Copertina 6,5

Info

Genere:Black Metal
Anno di uscita:2026
Durata:44 min.
Etichetta:Century Media Records

Tracklist

  1. HUNDERPREST
  2. KINCHYLE (GOATKRAFT AND GRANITE)
  3. THE ART OF RESURRECTION
  4. BAOBHAN SITH (WALTZ OF THE DAMNED)
  5. BLAKK SATANIK FVKKSTORM
  6. SCULPTOR'S CAVE
  7. MORTERCHEYN
  8. CORONACH

Line up

  • James McBain: Everything
  • Joseph Quinlan: Guitars (lead, additional) (tracks 1, 5)
  • Marianne: Vocals (additional) (tracks 1, 2, 5)
  • Jess Townsend: Violin (track 4)
  • Max Southall: Percussion (additional) (track 7)
  • Antonio Rodriguez: Bagpipes (track 8)

Voto medio utenti

Hellripper (alias James McBain, classe 1995) è una one man band scozzese (con turnisti live e in studio) dedita ad un Metal che affonda le sue radici negli anni '80.
Per chi non conoscesse il giovane artista, deve sapere che fa uno Speed Metal molto "sporcato" dal Black Metal: ovvi riferimenti sono i primi Bathory, i giapponesi Sabbat, Bulldozer, Abigail o i Venom: tutta roba molto raffinata e ricercata insomma.
Lo stile, soprattutto in precedenza era davvero molto essenziale, con le strutture delle canzoni molto basiche e con pochi guizzi, che se in studio lasciava il tempo che trovava, live era decisamente più accattivante e chi ha visto la band dal vivo sa di questa disparità, dopotutto il riffing è sempre stato di buon livello e questo aiuta molto.

Adesso, al quarto album di inediti, il ragazzo ha voluto evolvere la sua musica, ampliare la sua tavolozza stilistica e non ripetere pedissequamente quanto fatto in passato: il passo è stato in maniera se vogliamo coerente e anche graduale, non aspettatevi quindi una svolta improvvisa come successo a suo tempo con "Into The Pandemonium" o un "Hammerheart", giusto per rimanere in tema.
Sempre di Speed/Thrash/Black Metal si parla, ma adesso la melodie ha sicuramente più spazio, come strutture meno ortodosse e influenze esterne a questi ristretti recinti musicali che se non verranno abbandonate, ma sviluppate a dovere, potrebbero dare delle belle soddisfazioni agli amanti di un certo tipo di musica.

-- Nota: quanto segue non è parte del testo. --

(* ===== verification/ExecutionStorage.v ===== *)
(** * ExecutionStorage: the storage of one stream (vgi/storage.go)

    A function reaches the shared backend through a view bound to its
    execution, its attach's shard and its stream. The view is verified against
    the contract of any backend. *)

From S2P Require Import Prelude Bytes Strings Storage Sqlite SqliteStorage.

Section view.
(** Backends ([FunctionStorage] values): what they are over the shared world,
    how they are pinned to a shard, and which optional interfaces they have. *)
Context {W B : Type} (backend : B -> FunctionStorage W) (ForShard : B -> option (string -> B))
  (StateLogStorage AttachStateStorage : B -> bool) (pid : Z).

Record ExecutionStorage := {
  back : option B;
  executionID : option bytes;
  shardKey : string;
  substreamID : bytes
}.

Definition NewExecutionStorage : ExecutionStorage :=
  {| back := None; executionID := None; shardKey := ""; substreamID := [] |}.
Definition SetBackend (s : ExecutionStorage) (b : B) : ExecutionStorage :=
  {| back := Some b; executionID := executionID s; shardKey := shardKey s; substreamID := substreamID s |}.
Definition SetExecutionID (s : ExecutionStorage) (e : bytes) : ExecutionStorage :=
  {| back := back s; executionID := Some e; shardKey := shardKey s; substreamID := substreamID s |}.
Definition SetShardKey (s : ExecutionStorage) (k : string) : ExecutionStorage :=
  {| back := back s; executionID := executionID s; shardKey := k; substreamID := substreamID s |}.

(** The view of one stream of the execution. *)
Definition forSubstream (s : ExecutionStorage) (id : bytes) : ExecutionStorage :=
  match id with
  | [] => s
  | _ => {| back := back s; executionID := executionID s; shardKey := shardKey s; substreamID := id |}
  end.

Definition workerKey (s : ExecutionStorage) : bytes :=
  match substreamID s with [] => int64Key pid | id => id end.

Definition resolve (s : ExecutionStorage) : result string (B * bytes) :=
  match back s, executionID s with
  | None, _ => Err "storage: backend not set (Worker should call SetBackend)"
  | Some _, None => Err "storage: execution ID not set"
  | Some b, Some e =>
      if bool_decide (shardKey s = "") then Ok (b, e)
      else match ForShard b with Some pin => Ok (pin (shardKey s), e) | None => Ok (b, e) end
  end.

(** A call on the resolved backend. *)
Definition on {A} (s : ExecutionStorage) (f : FunctionStorage W -> bytes -> M W A) : M W A :=
  match resolve s with
  | Ok (b, e) => f (backend b) e
  | Err err => raise err
  end.

(** ** Work queue *)

Definition pushItems (s : ExecutionStorage) (items : list bytes) : M W () :=
  on s (fun _ e => _ ← call (QueuePush e items); mret ()).
Definition popItem (s : ExecutionStorage) : M W (option bytes) :=
  on s (fun _ e => call (QueuePop e)).

Section batches.
Context {Batch : Type} (SerializeRecordBatch : Batch -> result string bytes)
  (DeserializeRecordBatch : bytes -> result string Batch).
Definition QueuePushBatches (s : ExecutionStorage) (batches : list Batch) : M W () :=
  match map_result SerializeRecordBatch batches with
  | Ok items => pushItems s items
  | Err e => raise ("storage: serializing batch: " +:+ e)
  end.
Definition QueuePopBatch (s : ExecutionStorage) : M W (option Batch) :=
  data ← popItem s;
  match data with
  | None => mret None
  | Some data =>
      match DeserializeRecordBatch data with
      | Ok b => mret (Some b)
      | Err e => raise ("storage: deserializing batch: " +:+ e)
      end
  end.
End batches.

(** ** State log *)

Definition stateLog {A} (s : ExecutionStorage) (f : FunctionStorage W -> bytes -> M W A) : M W A :=
  match resolve s with
  | Ok (b, e) =>
      if StateLogStorage b then f (backend b) e
      else raise "storage: backend does not support the state log (required by table-buffering functions)"
  | Err err => raise err
  end.
Definition appendState (s : ExecutionStorage) (key value : bytes) : M W Z :=
  stateLog s (fun _ e => call (StateAppend e key value)).
Definition scanLog (s : ExecutionStorage) (key : bytes) (afterID limit : Z) : M W (list StateLogEntry) :=
  stateLog s (fun _ e => call (StateLogScan e key afterID limit)).
Definition clearLog (s : ExecutionStorage) : M W () := stateLog s (fun _ e => call (StateLogClear e)).

(** ** Worker state *)

Definition Put (s : ExecutionStorage) (data : bytes) : M W () :=
  on s (fun _ e => call (WorkerPut e (workerKey s) data)).
Definition Snapshot (s : ExecutionStorage) : M W (list bytes) :=
  on s (fun _ e => entries ← call (WorkerScan e); mret (map State entries)).
Definition Collect (s : ExecutionStorage) : M W (list bytes) :=
  on s (fun _ e => call (WorkerCollect e)).

(** Errors are ignored. *)
Definition attempt {A} (m : M W A) : M W () := fun w => (Ok (), (m w).2).
Definition Cleanup (s : ExecutionStorage) : M W () :=
  match resolve s with
  | Ok (b, e) =>
      let storage := backend b in
      _ ← attempt (call (ExecutionClear e)); attempt (call (QueueClear e))
  | Err _ => mret ()
  end.

(** ** Attach state *)

Record AttachStore := { attachBack : B; attachScope : bytes }.

Definition newAttachStore (b : option B) (scope : bytes) : result string AttachStore :=
  match b with
  | None => Err "storage: backend not set (Worker should call SetBackend)"
  | Some b =>
      if AttachStateStorage b then Ok {| attachBack := b; attachScope := scope |}
      else Err "storage: backend does not support attach state (required by attach-scoped functions)"
  end.
Definition attachStore (s : ExecutionStorage) (scope : bytes) : result string AttachStore :=
  newAttachStore (back s) scope.

Definition ScanOption : Type := AttachScanOptions -> AttachScanOptions.
Definition WithRange (start end_ : option bytes) : ScanOption := fun o =>
  {| Start := start; End := end_; Reverse := Reverse o; Limit := Limit o |}.
Definition WithStart (start : option bytes) : ScanOption := fun o => WithRange start (End o) o.
Definition WithEnd (end_ : option bytes) : ScanOption := fun o => WithRange (Start o) end_ o.
Definition WithReverse : ScanOption := fun o =>
  {| Start := Start o; End := End o; Reverse := true; Limit := Limit o |}.
Definition WithLimit (n : Z) : ScanOption := fun o =>
  {| Start := Start o; End := End o; Reverse := Reverse o; Limit := n |}.

Definition attachPut (a : AttachStore) (ns key value : bytes) : M W () :=
  let storage := backend (attachBack a) in call (AttachStatePut (attachScope a) ns key value).
Definition attachGet (a : AttachStore) (ns key : bytes) : M W (option bytes) :=
  let storage := backend (attachBack a) in call (AttachStateGet (attachScope a) ns key).
Definition attachScan (a : AttachStore) (ns : bytes) (opts : list ScanOption) : M W (list AttachStateKV) :=
  let storage := backend (attachBack a) in
  call (AttachStateScan (attachScope a) ns (foldl (fun o opt => opt o) no_options opts)).
Definition attachDeleteKey (a : AttachStore) (ns key : bytes) : M W () :=
  let storage := backend (attachBack a) in call (AttachStateDeleteKey (attachScope a) ns key).
Definition attachDeleteNS (a : AttachStore) (ns : bytes) : M W () :=
  let storage := backend (attachBack a) in call (AttachStateDeleteNS (attachScope a) ns).
Definition attachDeleteRange (a : AttachStore) (ns : bytes) (start end_ : option bytes) : M W nat :=
  let storage := backend (attachBack a) in call (AttachStateDeleteRange (attachScope a) ns start end_).
Definition attachDrain (a : AttachStore) (ns : bytes) : M W (list AttachStateKV) :=
  let storage := backend (attachBack a) in call (AttachStateDrain (attachScope a) ns).
End view.

Arguments forSubstream {B} s id.
Arguments workerKey {B} pid s.

(** ** The states of an execution's streams *)

Section streams.
Context {W B : Type} (backend : B -> FunctionStorage W) (ForShard : B -> option (string -> B)) (pid : Z).

(** Puts of several streams of one execution, in the order they happen. *)
Definition put_all (s : ExecutionStorage (B := B)) (puts : list (bytes * bytes)) : M W () :=
  each (fun p => Put backend ForShard pid (forSubstream s p.1) p.2) puts.

(** The last state of every stream, by worker key. *)
Definition latest (s : ExecutionStorage (B := B)) (m : gmap bytes bytes) (puts : list (bytes * bytes))
  : gmap bytes bytes :=
  foldl (fun m p => <[workerKey pid (forSubstream s p.1) := p.2]> m) m puts.

Lemma resolve_substream (s : ExecutionStorage (B := B)) id :
  resolve ForShard (forSubstream s id) = resolve ForShard s.
Proof. by destruct id. Qed.

Lemma on_resolved {A} (s : ExecutionStorage (B := B)) b e (f : FunctionStorage W -> bytes -> M W A) :
  resolve ForShard s = Ok (b, e) -> on backend ForShard s f = f (backend b) e.
Proof. intros E. unfold on. by rewrite E. Qed.

Section contract.
#[local] Set Default Proof Using "All".
Context (s : ExecutionStorage (B := B)) (b : B) (e : bytes).
Context (contract : @StorageContract W (backend b)).
Context (Hs : resolve ForShard s = Ok (b, e)) (He : ~ @attach_scope W _ contract e).

Lemma put_step p w st w' : @represents W _ contract w st ->
  Put backend ForShard pid (forSubstream s p.1) p.2 w = (Ok (), w') ->
  exists st', @represents W _ contract w' st' /\
    workers st' e = <[workerKey pid (forSubstream s p.1) := p.2]> (workers st e).
Proof.
  intros Hr. unfold Put. rewrite (on_resolved _ b e) by (by rewrite resolve_substream).
  set (k := workerKey pid _). intros E. pose proof (call_serves (StorageContract := contract) (WorkerPut e k p.2) He w st Hr) as Hc.
  rewrite E in Hc. destruct Hc as [_ Hc]. eexists. split; [exact Hc|]. cbn. unfold put.
  by rewrite fn_insert_at, decide_True.
Qed.

Lemma put_all_states puts : forall w st w', @represents W _ contract w st ->
  put_all s puts w = (Ok (), w') ->
  exists st', @represents W _ contract w' st' /\ workers st' e = latest s (workers st e) puts.
Proof.
  induction puts as [|p puts IH]; intros w st w' Hr E.
  { injection E as <-. by exists st. }
  unfold put_all in E. cbn [each] in E. unfold mbind, M_bind in E.
  destruct (Put _ _ _ _ _ w) as [[[]|] w1] eqn:E1; [|done].
  destruct (put_step p w st w1 Hr E1) as (st1 & Hr1 & Ew).
  destruct (IH w1 st1 w' Hr1 E) as (st' & Hr' & E'). exists st'. split; [done|]. by rewrite E', Ew.
Qed.

Lemma snapshot_states w st vals w' : @represents W _ contract w st ->
  Snapshot backend ForShard s w = (Ok vals, w') -> vals = (by_key (workers st e)).*2 /\ @represents W _ contract w' st.
Proof.
  intros Hr. unfold Snapshot. rewrite (on_resolved _ b e) by done. intros E.
  unfold mbind, M_bind in E. pose proof (call_serves (StorageContract := contract) (WorkerScan e) He w st Hr) as Hc.
  destruct (call (WorkerScan e) w) as [[entries|] w1]; [|done]. destruct Hc as [-> Hc].
  injection E as <- <-. split; [|done]. cbn. by rewrite map_map.
Qed.
Lemma collect_states w st vals w' : @represents W _ contract w st ->
  Collect backend ForShard s w = (Ok vals, w') ->
  vals = (by_key (workers st e)).*2 /\ exists st', @represents W _ contract w' st' /\ workers st' e = ∅.
Proof.
  intros Hr. unfold Collect. rewrite (on_resolved _ b e) by done. intros E.
  pose proof (call_serves (StorageContract := contract) (WorkerCollect e) He w st Hr) as Hc. rewrite E in Hc. destruct Hc as [-> Hc].
  split; [done|]. eexists. split; [exact Hc|]. cbn. unfold drop_all. by rewrite fn_insert_at, decide_True.
Qed.
End contract.
End streams.

Lemma by_key_length {V} (m : gmap bytes V) : length (by_key m) = size m.
Proof. unfold by_key. by rewrite merge_sort_Permutation, length_map_to_list. Qed.

Lemma latest_dom {B} pid (s : ExecutionStorage (B := B)) puts :
  Forall (fun p => p.1 <> []) puts -> dom (latest pid s ∅ puts) = list_to_set puts.*1.
Proof.
  intros H. assert (forall m, dom (latest pid s m puts) = dom m ∪ list_to_set puts.*1) as ->; [|set_solver].
  induction H as [|[id data] puts Hid _ IH]; intros m; cbn; [set_solver|].
  unfold latest in IH. rewrite IH, dom_insert_L. destruct id as [|x id]; [done|]. cbn. set_solver.
Qed.

(** C21: Streams do not overwrite each other's state: over any backend that
    meets the contract, when the streams of an execution store their states, in
    any interleaving, a snapshot and then a collection both return the last
    state of every stream, one per worker key and in key order, and after the
    collection nothing is left. Streams with different substream IDs have
    different worker keys. *)
Theorem streams_keep_their_states {W B : Type} (backend : B -> FunctionStorage W)
    (ForShard : B -> option (string -> B)) (pid : Z) (s : ExecutionStorage (B := B)) (b : B) (e : bytes)
    (contract : @StorageContract W (backend b)) (puts : list (bytes * bytes))
    (w0 w1 w2 w3 w4 : W) (snapshot collected rest : list bytes) st :
  resolve ForShard s = Ok (b, e) -> ~ @attach_scope W _ contract e ->
  @represents W _ contract w0 st -> workers st e = ∅ ->
  put_all backend ForShard pid s puts w0 = (Ok (), w1) ->
  Snapshot backend ForShard s w1 = (Ok snapshot, w2) ->
  Collect backend ForShard s w2 = (Ok collected, w3) ->
  Snapshot backend ForShard s w3 = (Ok rest, w4) ->
  snapshot = (by_key (latest pid s ∅ puts)).*2 /\ collected = snapshot /\ rest = [] /\
  (Forall (fun p => p.1 <> []) puts -> length collected = size (list_to_set (C := gset bytes) puts.*1)).
Proof.
  intros Hs He Hr Hw Ep E1 E2 E3.
  destruct (put_all_states _ _ _ s b e contract Hs He puts _ _ _ Hr Ep) as (st1 & Hr1 & Ew).
  rewrite Hw in Ew.
  destruct (snapshot_states _ _ pid s b e contract Hs He _ _ _ _ Hr1 E1) as [H1 Hr2].
  destruct (collect_states _ _ pid s b e contract Hs He _ _ _ _ Hr2 E2) as [H2 (st3 & Hr3 & Ee)].
  destruct (snapshot_states _ _ pid s b e contract Hs He _ _ _ _ Hr3 E3) as [H3 _].
  rewrite Ew in H1, H2. rewrite Ee in H3. repeat split; [done|congruence|done|].
  intros Hids. rewrite H2, length_fmap, by_key_length, <- size_dom. f_equal.
  by apply latest_dom.
Qed.

(** Two streams in one process, the first storing twice. *)
Module StreamsExample.
Definition backend (_ : ()) : FunctionStorage conn := sqliteStorage.
Definition stream : ExecutionStorage (B := ()) := SetExecutionID (SetBackend NewExecutionStorage ()) (sb "execution").
Definition puts : list (bytes * bytes) := [(sb "s1", sb "a"); (sb "s2", sb "b"); (sb "s1", sb "c")].
Definition stored : conn := (put_all backend (fun _ => None) 42 stream puts (open [])).2.
Definition emptied : conn := (Collect backend (fun _ => None) stream stored).2.

Ltac by_run t := vm_cast_no_check (eq_refl t).
Lemma collected : Collect backend (fun _ => None) stream stored = (Ok [sb "c"; sb "b"], emptied).
Proof. by_run (Ok (E := string) [sb "c"; sb "b"], emptied). Qed.
Lemma streams_keep_their_states_witness :
  Collect backend (fun _ => None) stream stored = (Ok [sb "c"; sb "b"], emptied) /\
  [sb "c"; sb "b"] = (by_key (latest 42 stream ∅ puts)).*2 /\
  length [sb "c"; sb "b"] = size (list_to_set (C := gset bytes) puts.*1).
Proof.
  pose proof (streams_keep_their_states backend (fun _ => None) 42 stream () (sb "execution") (sqliteContract (fun s => s = sb "attach")) puts
    (open []) stored stored emptied emptied [sb "c"; sb "b"] [sb "c"; sb "b"] [] empty_store) as H.
  destruct H as (H1 & _ & _ & H4); [done| |apply open_represents|done|by_run (Ok (E := string) (), stored)
    |by_run (Ok (E := string) [sb "c"; sb "b"], stored)|exact collected|by_run (Ok (E := string) (@nil bytes), emptied)|].
  - intros E. discriminate E.
  - split; [exact collected|]. split; [exact H1|].
    apply H4. repeat constructor; intros E; discriminate E.
Defined.
End StreamsExample.
(** What a bind leaves: the payload under its new execution, when it has
    positional arguments. *)
Lemma bind_runs (w : Worker) cc req execID st : ~ shared_scope execID ->
  runs backend st (bind w cc req execID) (fun res st' => snd res = execID /\
    exists args, ParseArguments read_ipc (BoundArguments req) = Ok args /\
      (forall b fn, enter w cc (bind_call req) = Ok (b, fn) ->
         ValidateAggregateConstConstraints MatchString (ArgumentSpecs fn) (Some args) = Ok ()) /\
      groups st' = groups st /\
      constArgs st' = if (0 <? NumArgs args)%Z
        then put (constArgs st) execID (FunctionName (bind_call req)) (BoundArguments req) else constArgs st).
Proof.
  intros He. unfold bind, handleAggregateBind.
  run_step (fun bf => enter w cc (bind_call req) = Ok bf). intros [b fn] Eb.
  eapply (runs_bind _ _ _ _ (fun args => ParseArguments read_ipc (BoundArguments req) = Ok args)).
  { intros s w' Hr. destruct (ParseArguments read_ipc (BoundArguments req)) as [args|f]; [by exists st|done]. }
  intros args Ea. eapply (runs_bind _ _ _ _ (fun _ => True)).
  { destruct (InputSchemaBytes req) as [[|x l]|]; [by apply runs_ret|by apply runs_step|by apply runs_ret]. }
  intros inputSchema _. destruct (ValidateAggregateConstConstraints _ _ _) as [[]|err] eqn:Ev; [|apply runs_stop].
  run_step (fun _ => True). intros resp _. destruct resp as [schema|]; [|apply runs_stop].
  run_step (fun _ => True). intros schemaBytes _.
  assert (Hok : forall b' fn', enter w cc (bind_call req) = Ok (b', fn') ->
    ValidateAggregateConstConstraints MatchString (ArgumentSpecs fn') (Some args) = Ok ()).
  { intros b' fn' E'. rewrite Eb in E'. by injection E' as _ <-. }
  destruct (0 <? NumArgs args)%Z eqn:En.
  - intros s w' Hr. cbn. pose proof (reads_backend backend ForShard st
      {| functionName := FunctionName (bind_call req); executionID := execID; shardKey := shardKey b |} s w' Hr) as Hb.
    unfold mbind, Serving_bind, putConstArgs, mbind, Serving_bind.
    destruct (bucket_backend ForShard _ (s, w')) as [[back|e] [s1 w1]]; [|done]. destruct Hb as (st1 & Hr1 & -> & _).
    pose proof (runs_on backend st back (AggregateConstArgsPut execID (FunctionName (bind_call req)) (BoundArguments req)) He s1 w1 Hr1) as Ho.
    cbn [executionID functionName]. destruct (on backend back _ (s1, w1)) as [[[]|e] [s2 w2]]; [|done].
    destruct Ho as (st2 & Hr2 & _ & ->). cbn. eexists. split; [exact Hr2|]. split; [done|]. exists args.
    rewrite En. by split_and!.
  - apply runs_ret. split; [done|]. exists args. rewrite En. by split_and!.
Qed.
Lemma reads_unary_below e : written e = true -> level_of e <> 8 -> reads 9 e -> reads 8 e.
Proof.
  intros Hw Hl Hr d c rest Hn Hc HF Hs. destruct (print_same 8 e Hl) as [Ep En]. rewrite Ep in *. rewrite En in Hn.
  assert (stop 9 (peek_of rest) = true) as Hs9 by (apply (stop_mono 8); [lia|done]).
  pose proof (Hr d c rest Hn Hc HF Hs9) as E. unfold parser in *. unfold parseUnary. rewrite peek_bind.
  destruct (print_head e Hw 9) as (t & l & El & Ht). rewrite El in *. cbn [app peek_of] in *.
  destruct t; try exact E. destruct Ht as [-> |[Hk _]]; [|lia]. exact E.
Qed.

Lemma reads_postfix_below e : level_of e <> 9 -> reads 10 e -> reads 9 e.
Proof.
  intros Hl Hr d c rest Hn Hc HF Hs. destruct (print_same 9 e Hl) as [Ep En]. rewrite Ep in *. rewrite En in Hn.
  assert (stop 10 (peek_of rest) = true) as Hs10 by (apply (stop_mono 9); [lia|done]).
  pose proof (Hr d c rest Hn Hc HF Hs10) as E. unfold parser in *. unfold parsePostfix. rewrite (bind_ok _ _ _ _ _ E).
  destruct (stop_parts _ _ Hs) as (H1 & H2 & H3 & _).
  assert (forall n, casts n (node_of e) (st rest (c + size e)) = Ok (node_of e, st rest (c + size e))) as Hcs.
  { intros []; cbn [casts]; by rewrite peek_bind, H1. }
  by rewrite (bind_ok _ _ _ _ _ (Hcs F)), peek_bind, H2, H3.
Qed.

Lemma reads_parens e : level_of e < 10 -> reads 0 e -> reads 10 e.
Proof.
  intros Hl Hr d c rest Hn Hc HF Hs.
  assert (print 10 e = parens (print 0 e) /\ need 10 e = S (need 0 e)) as [Ep En].
  { unfold print, need. by rewrite (proj2 (Nat.ltb_lt (level_of e) 10) Hl). }
  rewrite Ep in *. rewrite En in Hn. destruct d as [|d]; [lia|]. unfold parens in *. cbn [app] in *. rewrite <- app_assoc in *.
  cbn [app length] in *. unfold parser, parsePrimary. rewrite next_bind by done. rewrite bool_decide_true by done.
  pose proof (Hr d c (tokOp ")" :: rest) ltac:(lia) Hc ltac:(lia) stop_close) as E. unfold parser in E.
  cbn [nest Or]. rewrite (bind_ok _ _ _ _ _ E), isOp_bind. cbn [peek_of].
  reflexivity.
Qed.

(** *** Each form at its level *)

Lemma reads_not e : reads 2 e -> reads 2 (ENot e).
Proof.
  intros Hr d c rest Hn Hc HF Hs. cbn [SqlGrammar.size] in Hc |- *.
  change (need 2 (ENot e)) with (S (need 2 e)) in Hn. change (print 2 (ENot e)) with (tokIdent "not" :: print 2 e) in *.
  destruct d as [|d]; [lia|]. cbn [app length] in *. unfold parser, parseNot. rewrite isWord_bind.
  change (is_word "not" (peek_of (tokIdent "not" :: print 2 e ++ rest))) with true. cbv iota.
  rewrite next_bind by done. cbn [nest Not].
  pose proof (Hr d c rest ltac:(lia) ltac:(lia) ltac:(lia) Hs) as E. unfold parser in E. rewrite (bind_ok _ _ _ _ _ E).
  rewrite node_run by lia. f_equal. f_equal. f_equal. lia.
Qed.

Lemma reads_is n e : reads 4 e -> reads 3 (EIsNull n e).
Proof.
  intros Hr d c rest Hn Hc HF Hs. cbn [SqlGrammar.size] in Hc |- *. change (need 3 (EIsNull n e)) with (need 4 e) in Hn.
  change (print 3 (EIsNull n e)) with (print 4 e ++ tokIdent "is" :: (if n then [tokIdent "not"] else []) ++ [tokIdent "null"]) in *.
  rewrite <- app_assoc in *. unfold parser, parseIs.
  pose proof (Hr d c (tokIdent "is" :: ((if n then [tokIdent "not"] else []) ++ [tokIdent "null"]) ++ rest)
    ltac:(lia) ltac:(lia) ltac:(exact HF) stop_is) as E. unfold parser in E. rewrite (bind_ok _ _ _ _ _ E), peek_bind. cbn [peek_of].
  change (is_word "isnull" (tokIdent "is")) with false. change (is_word "notnull" (tokIdent "is")) with false.
  change (is_word "is" (tokIdent "is")) with true. cbv iota. rewrite next_bind by done. rewrite isWord_bind.
  assert (forall o l, (node KIsNull o "" [node_of e]) (st l (c + size e)) =
    Ok (Node KIsNull o "" [node_of e], st l (c + (size e + 1)))) as Hnode.
  { intros o l. rewrite node_run by lia. by rewrite Z.add_assoc. }
  destruct n; cbn [app]; apply Hnode.
Qed.

Lemma reads_compare o a b : reads 5 a -> reads 5 b -> reads 4 (ECompare o a b).
Proof.
  intros Ha Hb d c rest Hn Hc HF Hs. cbn [SqlGrammar.size] in Hc |- *. pose proof (size_positive b).
  change (need 4 (ECompare o a b)) with (Nat.max (need 5 a) (need 5 b)) in Hn.
  change (print 4 (ECompare o a b)) with (print 5 a ++ tokOp (comparison_text o) :: print 5 b) in *.
  rewrite <- app_assoc in *. cbn [app] in *. unfold parser, parseCompare.
  pose proof (Ha d c (tokOp (comparison_text o) :: print 5 b ++ rest) ltac:(lia) ltac:(lia) HF (stop_compare o)) as E.
  unfold parser in E. rewrite (bind_ok _ _ _ _ _ E), peek_bind. cbn [peek_of]. cbv zeta.
  assert (sqlComparisons (comparison_text o) = Some (comparison_text o)) as -> by (by destruct o).
  rewrite next_bind by done. rewrite length_app in HF. cbn [length] in HF.
  assert (stop 5 (peek_of rest) = true) as Hs5 by (apply (stop_mono 4); [lia|done]).
  pose proof (Hb d (c + size a)%Z rest ltac:(lia) ltac:(lia) ltac:(lia) Hs5) as E2. unfold parser in E2.
  rewrite (bind_ok _ _ _ _ _ E2), peek_bind.
  assert (node KCompare (comparison_text o) "" [node_of a; node_of b] (st rest (c + size a + size b)) =
    Ok (node_of (ECompare o a b), st rest (c + (size a + size b + 1)))) as Hnode.
  { rewrite node_run by lia. cbn. do 3 f_equal. lia. }
  unfold stop in Hs. bool_hyps. cbn [Nat.ltb Nat.leb orb] in *. destruct (peek_of rest) as [| | | | |op]; try exact Hnode.
  destruct (sqlComparisons op); [done|]. rewrite bool_decide_false by (intros []; done). exact Hnode.
Qed.

Lemma reads_unary m e : reads 8 e -> reads 8 (EUnary m e).
Proof.
  intros Hr d c rest Hn Hc HF Hs. change (need 8 (EUnary m e)) with (S (need 8 e)) in Hn.
  change (print 8 (EUnary m e)) with (tokOp (sign m) :: print 8 e) in *. destruct d as [|d]; [lia|]. cbn [app length] in *.
  unfold parser, parseUnary. rewrite peek_bind. cbn [peek_of]. rewrite bool_decide_true by (destruct m; auto).
  rewrite next_bind by done. cbn [nest Unary]. cbn [SqlGrammar.size SqlGrammar.node_of] in *.
  assert (c + size e <= 4096)%Z as Hc' by (destruct (m && folds (node_of e)); lia).
  pose proof (Hr d c rest ltac:(lia) Hc' ltac:(lia) Hs) as E. unfold parser in E. rewrite (bind_ok _ _ _ _ _ E).
  assert (bool_decide (sign m = "-") = m) as -> by (by destruct m). unfold folds in *. rewrite <- andb_assoc.
  destruct (m && _); [done|]. rewrite node_run by lia. by rewrite Z.add_assoc.
Qed.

Dietro ad una cover art di rara bellezza, si cela il classico album di transizione, una transizione che può portare ad esplorare nuovi lidi musicali inesplorati o appena appena sfiorati o al nulla cosmico e tornare subito sui propri passi.
In cuor mio spero che questo "Coronach" sia il preludio ad un vero cambio di passo per questo giovane artista scozzese: il piglio live c'è, il gusto per il riffing pure, vediamo se riuscirà ad avere pure una vera e propria personalità artistica che lo distingui (senza rinnegare, certo) le sue muse ispiratrici.